Exactly reproduce the data from its first line through the line with "String.compare_antisym in E.", leaving out every line after it.

(Provided data)

Definition state (db : Store) (s : Auth.Session) : App.State :=
  {| App.data := {| tables := db; incomeSource_seq := 10 |};
     App.session := s;
     App.polluted := false |}.

(** January 2025 with a category that bears the name of a member of every
    object. *)
Definition inherited_name : Store :=
  {| users := [];
     monthlyData := [Sample.month 1 "2025-01"];
     incomeSources := [Sample.income 1 "Salary" 100 50 1];
     expenseCategories :=
       [Sample.expense 1 "Rent" 1200 1200 true true 1;
        Sample.expense 2 "__proto__" 10 5 false false 1];
     monthlyData_seq := 2;
     expenseCategory_seq := 3 |}.

End Sample2.

(** * Properties *)

Unset Implicit Arguments.

(** ** Numbers and strings *)

Lemma gt_iff (a b : Q) : JS.gt a b = true <-> b < a.
Proof.
  unfold JS.gt. rewrite negb_true_iff. split; intro H.
  - apply Qnot_le_lt. intro Hle. apply Qle_bool_iff in Hle. congruence.
  - destruct (Qle_bool a b) eqn:E; [|reflexivity].
    apply Qle_bool_iff in E. lra.
Qed.

Lemma gt_false_iff (a b : Q) : JS.gt a b = false <-> a <= b.
Proof.
  unfold JS.gt. rewrite negb_false_iff. apply Qle_bool_iff.
Qed.

Lemma Math_max_is_Qmax (a b : Q) : JS.Math_max a b == Qmax a b.
Proof.
  unfold JS.Math_max. destruct (Qle_bool a b) eqn:E.
  - apply Qle_bool_iff in E. symmetry. apply Q.max_r. exact E.
  - symmetry. apply Q.max_l.
    destruct (Qlt_le_dec b a) as [H|H]; [lra|].
    apply Qle_bool_iff in H. congruence.
Qed.

Lemma ltb_lt (a b : string) : String.ltb a b = true <-> String_as_OT.lt a b.
Proof.
  unfold String.ltb. rewrite <- String_as_OT.cmp_lt. unfold String_as_OT.cmp.
  destruct (String.compare a b); split; congruence.
Qed.

Lemma leb_iff (a b : string) :
  String.leb a b = true <-> String.ltb a b = true \/ a = b.
Proof.
  unfold String.leb, String.ltb. destruct (String.compare a b) eqn:E.
  - apply String.compare_eq_iff in E. split; auto.
  - split; auto.
  - split; [discriminate|]. intros [H|H]; [discriminate|].
    subst. assert (Hr : String.ltb b b = true).
    { unfold String.ltb. rewrite String.compare_antisym in E.
      destruct (String.compare b b); simpl in E; congruence. }
    apply ltb_lt in Hr. exfalso. eapply String_as_OT.lt_not_eq; eauto.
    reflexivity.
Qed.

Lemma leb_refl (a : string) : String.leb a a = true.
Proof. apply leb_iff. now right. Qed.

Lemma leb_trans (a b c : string) :
  String.leb a b = true -> String.leb b c = true -> String.leb a c = true.
Proof.
  rewrite !leb_iff, !ltb_lt. intros [H1|H1] [H2|H2]; subst; auto.
  left. eapply String_as_OT.lt_trans; eauto.
Qed.

Lemma ltb_false_leb (a b : string) :
  String.ltb a b = false -> String.leb b a = true.
Proof.
  unfold String.ltb, String.leb. rewrite (String.compare_antisym b a).
  destruct (String.compare a b); simpl; congruence.
Qed.

Lemma ltb_leb (a b : string) : String.ltb a b = true -> String.leb a b = true.
Proof. intro H. apply leb_iff. now left. Qed.

(** ** The [DECIMAL(10,2)] columns *)

Lemma DECIMAL_10_2_zero : Schema.DECIMAL_10_2 0 = Some 0.
Proof. reflexivity. Qed.

(** An amount in whole cents is its own rounding. *)
Lemma cents_exact (c : Z) : Schema.cents (c # 100) = c.
Proof.
  unfold Schema.cents. cbn [Qnum Qden].
  replace (2 * Z.abs (c * 100) + 100)%Z
    with (Z.abs c * (2 * 100) + 100)%Z by lia.
  rewrite Z.div_add_l by lia.
  change (100 / (2 * 100))%Z with 0%Z.
  destruct c; simpl; lia.
Qed.

Lemma DECIMAL_10_2_exact (c : Z) :
  (Z.abs c < 10000000000)%Z ->
  Schema.DECIMAL_10_2 (c # 100) = Some (Qred (c # 100)).
Proof.
  intro H. unfold Schema.DECIMAL_10_2. cbv zeta. rewrite cents_exact.
  apply Z.ltb_lt in H. now rewrite H.
Qed.

(** The rounding is to the nearest cent. *)
Lemma cents_near (q : Q) :
  (Z.abs (2 * (Qnum q * 100) - 2 * Zpos (Qden q) * Schema.cents q)
   <= Zpos (Qden q))%Z.
Proof.
  unfold Schema.cents. set (n := (Qnum q * 100)%Z). set (d := Zpos (Qden q)).
  assert (Hd : (0 < d)%Z) by (unfold d; lia).
  pose proof (Z.div_mod (2 * Z.abs n + d) (2 * d) ltac:(lia)) as Hdm.
  pose proof (Z.mod_pos_bound (2 * Z.abs n + d) (2 * d) ltac:(lia)) as Hm.
  set (k := ((2 * Z.abs n + d) / (2 * d))%Z) in *.
  destruct (Z.sgn_spec n) as [(Hn & ->)|[(Hn & ->)|(Hn & ->)]]; lia.
Qed.

(** What a column stores: a number of cents below [10^10], within half a
    cent of the number written. *)
Lemma DECIMAL_10_2_spec (q b : Q) :
  Schema.DECIMAL_10_2 q = Some b ->
  b = Qred (Schema.cents q # 100)
  /\ (Z.abs (Schema.cents q) < 10000000000)%Z
  /\ Qabs (b - q) <= 1 # 200.
Proof.
  unfold Schema.DECIMAL_10_2. cbv zeta.
  destruct (Z.abs (Schema.cents q) <? 10000000000)%Z eqn:E; [|discriminate].
  intros [= <-]. apply Z.ltb_lt in E. split; [reflexivity|]. split; [exact E|].
  assert (Heq : Qabs (Qred (Schema.cents q # 100) - q)
                == Qabs ((Schema.cents q # 100) - q)).
  { apply Qabs_wd. apply Qplus_comp; [apply Qred_correct|reflexivity]. }
  rewrite Heq. apply Qabs_Qle_condition.
  pose proof (cents_near q) as H. revert H.
  generalize (Schema.cents q). intros c H.
  destruct q as [n d]. cbn [Qnum Qden] in H.
  unfold Qle, Qminus, Qplus, Qopp. cbn [Qnum Qden]. split; lia.
Qed.

(** A rejected write is an amount of [10^8] or more, up to half a cent. *)
Lemma DECIMAL_10_2_overflow (q : Q) :
  Schema.DECIMAL_10_2 q = None <->
  (10000000000 <= Z.abs (Schema.cents q))%Z.
Proof.
  unfold Schema.DECIMAL_10_2. cbv zeta.
  destruct (Z.abs (Schema.cents q) <? 10000000000)%Z eqn:E.
  - apply Z.ltb_lt in E. split; [discriminate|lia].
  - apply Z.ltb_ge in E. tauto.
Qed.

(** ** The stable sort *)

Section SortFacts.
Variable A : Type.
Variable after : A -> A -> bool.

Lemma stable_insert_In (x y : A) (l : list A) :
  In y (JS.stable_insert after x l) <-> y = x \/ In y l.
Proof.
  induction l as [|z l IH]; simpl.
  - intuition.
  - destruct (after x z); simpl; rewrite ?IH; intuition.
Qed.

Lemma stable_sort_In (y : A) (l : list A) :
  In y (JS.stable_sort after l) <-> In y l.
Proof.
  induction l as [|x l IH]; simpl; [tauto|].
  rewrite stable_insert_In, IH. intuition.
Qed.

Lemma stable_sort_nil (l : list A) : JS.stable_sort after l = [] -> l = [].
Proof.
  destruct l as [|x l]; [reflexivity|]. simpl. intro H.
  assert (Hin : In x (JS.stable_insert after x (JS.stable_sort after l)))
    by (apply stable_insert_In; now left).
  rewrite H in Hin. destruct Hin.
Qed.

Lemma hd_stable_insert (x : A) (l : list A) :
  hd_error (JS.stable_insert after x l) =
  match l with
  | [] => Some x
  | y :: _ => if after x y then Some y else Some x
  end.
Proof. destruct l as [|y l]; simpl; [|destruct (after x y)]; reflexivity. Qed.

(End Provided data)

▶ _Answer space_:
Definition state (db : Store) (s : Auth.Session) : App.State :=
  {| App.data := {| tables := db; incomeSource_seq := 10 |};
     App.session := s;
     App.polluted := false |}.

(** January 2025 with a category that bears the name of a member of every
    object. *)
Definition inherited_name : Store :=
  {| users := [];
     monthlyData := [Sample.month 1 "2025-01"];
     incomeSources := [Sample.income 1 "Salary" 100 50 1];
     expenseCategories :=
       [Sample.expense 1 "Rent" 1200 1200 true true 1;
        Sample.expense 2 "__proto__" 10 5 false false 1];
     monthlyData_seq := 2;
     expenseCategory_seq := 3 |}.

End Sample2.

(** * Properties *)

Unset Implicit Arguments.

(** ** Numbers and strings *)

Lemma gt_iff (a b : Q) : JS.gt a b = true <-> b < a.
Proof.
  unfold JS.gt. rewrite negb_true_iff. split; intro H.
  - apply Qnot_le_lt. intro Hle. apply Qle_bool_iff in Hle. congruence.
  - destruct (Qle_bool a b) eqn:E; [|reflexivity].
    apply Qle_bool_iff in E. lra.
Qed.

Lemma gt_false_iff (a b : Q) : JS.gt a b = false <-> a <= b.
Proof.
  unfold JS.gt. rewrite negb_false_iff. apply Qle_bool_iff.
Qed.

Lemma Math_max_is_Qmax (a b : Q) : JS.Math_max a b == Qmax a b.
Proof.
  unfold JS.Math_max. destruct (Qle_bool a b) eqn:E.
  - apply Qle_bool_iff in E. symmetry. apply Q.max_r. exact E.
  - symmetry. apply Q.max_l.
    destruct (Qlt_le_dec b a) as [H|H]; [lra|].
    apply Qle_bool_iff in H. congruence.
Qed.

Lemma ltb_lt (a b : string) : String.ltb a b = true <-> String_as_OT.lt a b.
Proof.
  unfold String.ltb. rewrite <- String_as_OT.cmp_lt. unfold String_as_OT.cmp.
  destruct (String.compare a b); split; congruence.
Qed.

Lemma leb_iff (a b : string) :
  String.leb a b = true <-> String.ltb a b = true \/ a = b.
Proof.
  unfold String.leb, String.ltb. destruct (String.compare a b) eqn:E.
  - apply String.compare_eq_iff in E. split; auto.
  - split; auto.
  - split; [discriminate|]. intros [H|H]; [discriminate|].
    subst. assert (Hr : String.ltb b b = true).
    { unfold String.ltb. rewrite String.compare_antisym in E.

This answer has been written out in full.